Q1 2024 Market Review & Outlook

The year started on a strong note for stocks with the S&P 500 posting its best first quarter since 2019. The index is sitting at new all-time highs, being driven by resilient corporate profits, optimism that the economy has avoided a recession, and a continued boom in Artificial Intelligence (AI) spending. International and US small-cap stocks rallied along with their larger peers. Bonds, however, didn't share in the jubilation, dipping slightly by 0.78% as investors adjusted their expectations for how quickly interest rates might drop. Amid this backdrop, the Federal Reserve kept short-term interest rates steady but hinted at "maintenance cuts" later in the year, provided inflation keeps cooling off and the economy maintains its current course. 

 
 

An interesting transition unfolded among the stock market's leaders, the "Magnificent 7" — Apple, Amazon, Alphabet, Meta, Microsoft, Nvidia, and Tesla. While this group had previously generated almost all of last year's market returns, a divide emerged in 2024. The technology sector yielded its leadership in the quarter to the energy, financial, and industrial sectors which investors have overlooked for much of this bull market. These industries notched double-digit gains outshining the tech sector, benefiting from an investor pivot toward value stocks. Their strong earnings and attractive valuations painted a picture of a market broaden, signaling a healthier, more inclusive rally. 

Investment Strategy 

The quarter saw us holding steady, with no major adjustments to your investment strategy. Your portfolio is currently invested in line with your core investment strategy, meaning we do not have any over or underweight tilts in your portfolio. Our strategy and the underlying investments had a very good quarter. Our mix of growth and value within large-cap stocks surpassed the broader S&P 500. Despite a somewhat soft quarter for the bond market, your bond holdings bucked the trend, posting gains for the period. We plan to do our semiannual portfolio rebalance in early to mid-April. 

Outlook 

With the year beginning on such a strong note, the burning question on everyone's mind is, "What's next?" Our outlook remains optimistic for stocks and bonds. Let's dive into the reasons behind our forecast, starting with stocks. 

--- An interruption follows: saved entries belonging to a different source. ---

(* ===== verification/Ring.v ===== *)
(** * Geometry of the circular queue

    The queue keeps variable-size records one after the other between a fixed
    header and the end of its segment.  When a record does not fit before the
    end, the tail goes back to just after the header and the position where it
    left is the rollover position.  This file is the pure part: which region a
    record is put in, the invariant of the regions, and the refinement of a
    FIFO list.  [CircularSpec] connects it to the bytes of the segment. *)

From S2P Require Import Prelude.
From stdpp Require Import base numbers list.
From Stdlib Require Import Lia.
#[local] Open Scope Z_scope.

Section ring.
Context {A : Type} (size : A → Z) (hdr cap : Z).

(** [r_ro] is -1 when the tail has not rolled over.  [r_segs]: the records,
    oldest first, with the position each one is at. *)
Record ring := Ring {
  r_head : Z; r_tail : Z; r_ro : Z; r_segs : list (Z * A)
}.

Definition contents (r : ring) : list A := snd <$> r_segs r.

Definition ring_empty : ring := Ring hdr hdr (-1) [].

(** Where a record of [n] bytes goes: its position, and the rollover
    position after.  [None]: the queue is full. *)
Definition ring_place (r : ring) (n : Z) : option (Z * Z) :=
  if r_ro r =? -1 then
    if cap <? r_tail r + n then
      if r_head r <? hdr + n then None else Some (hdr, r_tail r)
    else Some (r_tail r, -1)
  else if r_head r <? r_tail r + n then None else Some (r_tail r, r_ro r).

Definition ring_enq (r : ring) (x : A) : option ring :=
  match ring_place r (size x) with
  | None => None
  | Some (pos, ro) => Some (Ring (r_head r) (pos + size x) ro (r_segs r ++ [(pos, x)]))
  end.

(** Where the oldest record is read. *)
Definition ring_read (r : ring) : Z :=
  if r_head r =? r_ro r then hdr else r_head r.

Definition ring_deq (r : ring) : option (Z * A * ring) :=
  match r_segs r with
  | [] => None
  | (_, x) :: segs =>
      Some (ring_read r, x,
            Ring (ring_read r + size x) (r_tail r)
              (if r_head r =? r_ro r then -1 else r_ro r) segs)
  end.

(** The records lie one after the other from [from] to [to]. *)
Fixpoint chain (from : Z) (segs : list (Z * A)) (to : Z) : Prop :=
  match segs with
  | [] => from = to
  | (p, x) :: t => p = from ∧ 0 < size x ∧ chain (from + size x) t to
  end.

Definition ring_ok (r : ring) : Prop :=
  0 <= hdr <= r_head r ∧
  ((r_ro r = -1 ∧ chain (r_head r) (r_segs r) (r_tail r) ∧ r_tail r <= cap) ∨
   (∃ s1 s2, r_segs r = s1 ++ s2 ∧ chain (r_head r) s1 (r_ro r) ∧
      chain hdr s2 (r_tail r) ∧ r_tail r <= r_head r ∧ r_ro r <= cap ∧ s2 ≠ [])).

(** Two regions do not meet. *)
Definition apart (p n p' n' : Z) : Prop := p + n <= p' ∨ p' + n' <= p.

Lemma chain_le a s b : chain a s b → a <= b.
Proof.
  revert a. induction s as [|[p x] s IH]; intros a H; cbn in H; [lia|].
  destruct H as (_ & ? & H). apply IH in H. lia.
Qed.

(** No chain has more records than bytes. *)
Lemma chain_length a s b : chain a s b → Z.of_nat (length s) <= b - a.
Proof.
  revert a. induction s as [|[p x] s IH]; intros a H; cbn [chain length] in *; [lia|].
  destruct H as (_ & ? & H). apply IH in H. lia.
Qed.

Lemma ring_length r : ring_ok r → Z.of_nat (length (r_segs r)) <= cap + cap.
Proof.
  intros (Hh & [(_ & Hc & Ht)|(s1 & s2 & E & Hc1 & Hc2 & Ht & Hro & Hs2)]).
  - apply chain_length in Hc. lia.
  - rewrite E, length_app. pose proof (chain_le _ _ _ Hc1).
    apply chain_length in Hc1, Hc2. lia.
Qed.

Lemma chain_app a s1 s2 b :
  chain a (s1 ++ s2) b ↔ ∃ m, chain a s1 m ∧ chain m s2 b.
Proof.
  revert a. induction s1 as [|[p x] s1 IH]; intros a; cbn.
  - split; [eauto|]. by intros (m & -> & ?).
  - rewrite IH. split; [intros (? & ? & m & ? & ?)|intros (m & (? & ? & ?) & ?)]; eauto 10.
Qed.

Lemma chain_snoc a s b x :
  0 < size x → chain a s b → chain a (s ++ [(b, x)]) (b + size x).
Proof. intros Hx Hc. apply chain_app. exists b. split; [done|]. by cbn. Qed.

(** Every record of a chain lies between its ends. *)
Lemma chain_in a s b p x :
  chain a s b → (p, x) ∈ s → a <= p ∧ 0 < size x ∧ p + size x <= b.
Proof.
  revert a. induction s as [|[q y] s IH]; intros a Hc Hin; [by apply not_elem_of_nil in Hin|].
  cbn in Hc. destruct Hc as (-> & Hy & Hc).
  apply elem_of_cons in Hin as [[= -> ->]|Hin].
  - apply chain_le in Hc. lia.
  - destruct (IH _ Hc Hin). lia.
Qed.

Lemma ring_empty_ok : 0 <= hdr <= cap → ring_ok ring_empty.
Proof. intros ?. split; [cbn; lia|]. left. cbn. lia. Qed.

(** Every record is between the header and the end of the segment. *)
Lemma ring_in_bounds r p x :
  ring_ok r → (p, x) ∈ r_segs r → hdr <= p ∧ 0 < size x ∧ p + size x <= cap.
Proof.
  intros (Hh & [(_ & Hc & Ht)|(s1 & s2 & E & Hc1 & Hc2 & Ht & Hro & Hs2)]) Hin.
  - pose proof (chain_in _ _ _ _ _ Hc Hin). lia.
  - rewrite E in Hin. pose proof (chain_le _ _ _ Hc1).
    apply elem_of_app in Hin as [Hin|Hin].
    + pose proof (chain_in _ _ _ _ _ Hc1 Hin). lia.
    + pose proof (chain_in _ _ _ _ _ Hc2 Hin). lia.
Qed.

Lemma ring_head_tail r :
  ring_ok r → hdr <= r_head r <= cap ∧ hdr <= r_tail r <= cap ∧
              (r_ro r = -1 ∨ hdr <= r_ro r <= cap).
Proof.
  intros (Hh & [(E & Hc & Ht)|(s1 & s2 & E & Hc1 & Hc2 & Ht & Hro & Hs2)]).
  - apply chain_le in Hc. lia.
  - apply chain_le in Hc1, Hc2. lia.
Qed.

(** A new record is put inside the segment, apart from every record that is
    there. *)
Lemma ring_place_apart r n pos ro p x :
  ring_ok r → 0 < n → ring_place r n = Some (pos, ro) → (p, x) ∈ r_segs r →
  apart pos n p (size x).
Proof.
  intros (Hh & [(E & Hc & Ht)|(s1 & s2 & E & Hc1 & Hc2 & Ht & Hro & Hs2)]) Hn Hp Hin;
    unfold ring_place in Hp; unfold apart.
  - rewrite E in Hp. pose proof (chain_in _ _ _ _ _ Hc Hin).
    cbn in Hp. repeat case_match; simplify_eq; lia.
  - pose proof (chain_le _ _ _ Hc1). pose proof (chain_le _ _ _ Hc2).
    rewrite E in Hin. destruct (Z.eqb_spec (r_ro r) (-1)); [lia|].
    destruct (Z.ltb_spec (r_head r) (r_tail r + n)); [done|]. simplify_eq.
    apply elem_of_app in Hin as [Hin|Hin].
    + pose proof (chain_in _ _ _ _ _ Hc1 Hin). lia.
    + pose proof (chain_in _ _ _ _ _ Hc2 Hin). lia.
Qed.

Lemma ring_place_bounds r n pos ro :
  ring_ok r → 0 < n → ring_place r n = Some (pos, ro) → hdr <= pos ∧ pos + n <= cap.
Proof.
  intros Hok Hn Hp. pose proof (ring_head_tail _ Hok). unfold ring_place in Hp.
  repeat case_match; simplify_eq; lia.
Qed.

Lemma ring_enq_ok r x r' :
  ring_ok r → 0 < size x → ring_enq r x = Some r' → ring_ok r'.
Proof.
  intros Hok Hx He. pose proof Hok as (Hh & Hcase). unfold ring_enq in He.
  destruct (ring_place r (size x)) as [[pos ro]|] eqn:Hp; [|done]. simplify_eq.
  split; [done|]. unfold ring_place in Hp. cbn.
  destruct Hcase as [(E & Hc & Ht)|(s1 & s2 & E & Hc1 & Hc2 & Ht & Hro & Hs2)].
  - rewrite E in Hp. cbn in Hp.
    destruct (Z.ltb_spec cap (r_tail r + size x)).
    + destruct (Z.ltb_spec (r_head r) (hdr + size x)); [done|]. simplify_eq.
      right. exists (r_segs r), [(hdr, x)]. split_and!; try done; lia.
    + simplify_eq. left. split_and!; [done|by apply chain_snoc|lia].
  - destruct (Z.eqb_spec (r_ro r) (-1)).
    { apply chain_le in Hc1. lia. }
    destruct (Z.ltb_spec (r_head r) (r_tail r + size x)); [done|]. simplify_eq.
    right. exists s1, (s2 ++ [(r_tail r, x)]). rewrite E, app_assoc.
    split_and!; try done; try lia; [by apply chain_snoc|by destruct s2].
Qed.

Lemma ring_enq_contents r x r' :
  ring_enq r x = Some r' → contents r' = contents r ++ [x].
Proof.
  unfold ring_enq, contents. intros H. repeat case_match; simplify_eq.
  cbn. by rewrite fmap_app.
Qed.

(** The oldest record is where it is read. *)
Lemma ring_read_head r p x segs :
  ring_ok r → r_segs r = (p, x) :: segs → ring_read r = p.
Proof.
  intros (Hh & [(E & Hc & Ht)|(s1 & s2 & E & Hc1 & Hc2 & Ht & Hro & Hs2)]) Hs; unfold ring_read.
  - rewrite Hs in Hc. destruct (Z.eqb_spec (r_head r) (r_ro r)); [lia|]. by destruct Hc.
  - rewrite Hs in E. destruct s1 as [|[p1 x1] s1]; cbn in E.
    + cbn in Hc1. rewrite Hc1, Z.eqb_refl. rewrite <- E in Hc2. by destruct Hc2.
    + injection E as <- <- _. destruct Hc1 as (-> & ? & Hc1). apply chain_le in Hc1.
      destruct (Z.eqb_spec (r_head r) (r_ro r)); [lia|done].
Qed.

Lemma ring_deq_ok r p x r' :
  ring_ok r → ring_deq r = Some (p, x, r') →
  ring_ok r' ∧ r_segs r = (p, x) :: r_segs r'.
Proof.
  intros Hok Hd. unfold ring_deq in Hd.
  destruct (r_segs r) as [|[p0 x0] segs] eqn:Hs; [done|]. simplify_eq.
  pose proof (ring_read_head _ _ _ _ Hok Hs) as Hr. cbn [r_segs]. split; [|by rewrite Hr].
  unfold ring_read in *.
  destruct Hok as (Hh & [(E & Hc & Ht)|(s1 & s2 & E & Hc1 & Hc2 & Ht & Hro & Hs2)]);
    unfold ring_ok; cbn.
  - rewrite Hs in Hc. destruct Hc as (-> & Hx & Hc). rewrite E.
    destruct (Z.eqb_spec (r_head r) (-1)); [lia|].
    split; [lia|]. left. done.
  - rewrite Hs in E. destruct s1 as [|[p1 x1] s1]; cbn in E.
    + cbn in Hc1. rewrite Hc1, Z.eqb_refl. rewrite <- E in Hc2. destruct Hc2 as (-> & ? & Hc2).
      split; [lia|]. left. split_and!; [done|done|]. lia.
    + injection E as -> -> ->. destruct Hc1 as (-> & ? & Hc1). pose proof (chain_le _ _ _ Hc1).
      destruct (Z.eqb_spec (r_head r) (r_ro r)); [lia|].
      split; [lia|]. right. exists s1, s2. split_and!; try done; lia.
Qed.

Lemma ring_deq_contents r p x r' :
  ring_deq r = Some (p, x, r') → contents r = x :: contents r'.
Proof.
  unfold ring_deq, contents. destruct (r_segs r) as [|[p0 x0] segs]; intros [=]. by subst.
Qed.

(** The oldest record is apart from the others. *)
Lemma ring_head_apart r p x segs p' x' :
  ring_ok r → r_segs r = (p, x) :: segs → (p', x') ∈ segs →
  apart p (size x) p' (size x').
Proof.
  intros (Hh & [(E & Hc & Ht)|(s1 & s2 & E & Hc1 & Hc2 & Ht & Hro & Hs2)]) Hs Hin; unfold apart.
  - rewrite Hs in Hc. destruct Hc as (-> & ? & Hc).
    pose proof (chain_in _ _ _ _ _ Hc Hin). lia.
  - rewrite Hs in E. destruct s1 as [|[p1 x1] s1]; cbn in E.
    + rewrite <- E in Hc2. destruct Hc2 as (-> & ? & Hc2).
      pose proof (chain_in _ _ _ _ _ Hc2 Hin). lia.
    + injection E as -> -> ->. destruct Hc1 as (-> & ? & Hc1).
      pose proof (chain_le _ _ _ Hc1). apply elem_of_app in Hin as [Hin|Hin].
      * pose proof (chain_in _ _ _ _ _ Hc1 Hin). lia.
      * pose proof (chain_in _ _ _ _ _ Hc2 Hin). lia.
Qed.

(** Room is found whenever the record fits after the tail, or, with the tail
    not rolled over, before the head. *)
Lemma ring_place_None r n :
  ring_place r n = None ↔
    (r_ro r = -1 ∧ cap < r_tail r + n ∧ r_head r < hdr + n) ∨
    (r_ro r ≠ -1 ∧ r_head r < r_tail r + n).
Proof.
  unfold ring_place. zbool; split; intros Hx; try done; lia.
Qed.
End ring.

Arguments ring : clear implicits.
Arguments Ring {A}.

At the heart of our enthusiasm for stocks is the robust growth in corporate profits. Contrary to the usual trend of diminishing earnings estimates as the year progresses, estimates for 2024 and 2025 continue to climb, laying a solid foundation for this year's market rally. The broadening rally away from just the Magnificent 7 to the other 493 stocks in the S&P 500 is another positive. Seeing market rotation like this is important because it will prevent valuations from becoming too rich or evening heading into bubble like ranges. 

The resurgence of enthusiasm among corporate executives has sparked a flurry of activity on the mergers and acquisitions (M&A) front, with 11 deals this year already over the $10 billion level. For companies not engaging in M&A, share buybacks have become more common, with a projected increase of 13% this year. Both bode well for investors, signaling a strong vote of confidence for the current economic environment. 

Historical patterns further support our optimistic outlook. Since 1950, there have been 11 instances where the first quarter witnessed a gain of 10% or more. The average full-year gain in these years was a robust 21.4%, with an average increase of 6.5% across the final three quarters. Remarkably, none of these years ended in the red. Furthermore, the average drawdown in these years was around 11%, which is more favorable than the S&P 500's average intra-year drawdown of 14%. 

The bond market continues to offer compelling expected returns with yields near their highest levels in a decade. Starting yields are the best predictor of how your bond portfolio will perform over the next 3 to 5 years. We expect short-term rates to decline this year as the Fed is projected to cut rates three times. This will cause your high-yield savings accounts, money market funds, and CDs to have lower interest rates in the back half of the year. We think that rates further out on the yield curve (5 to 10 years) could start to creep higher since the economy is in good shape. This will impact things like mortgage rates, which might be slightly higher. Nevertheless, the high starting yields should cushion any impact from a minor rise in rates, ensuring that bond holdings remain a great choice for generating total returns over the upcoming year. 

Our stance remains optimistic for markets, yet we are far from euphoric. We advise against letting recent market gains tempt you into excessive risk-taking. Our current neutral positioning is deliberate, signaling that while conditions are favorable, we see no reason to shift toward a more aggressive or conservative approach. It's a reminder to navigate the promising yet unpredictable market with prudence and balance.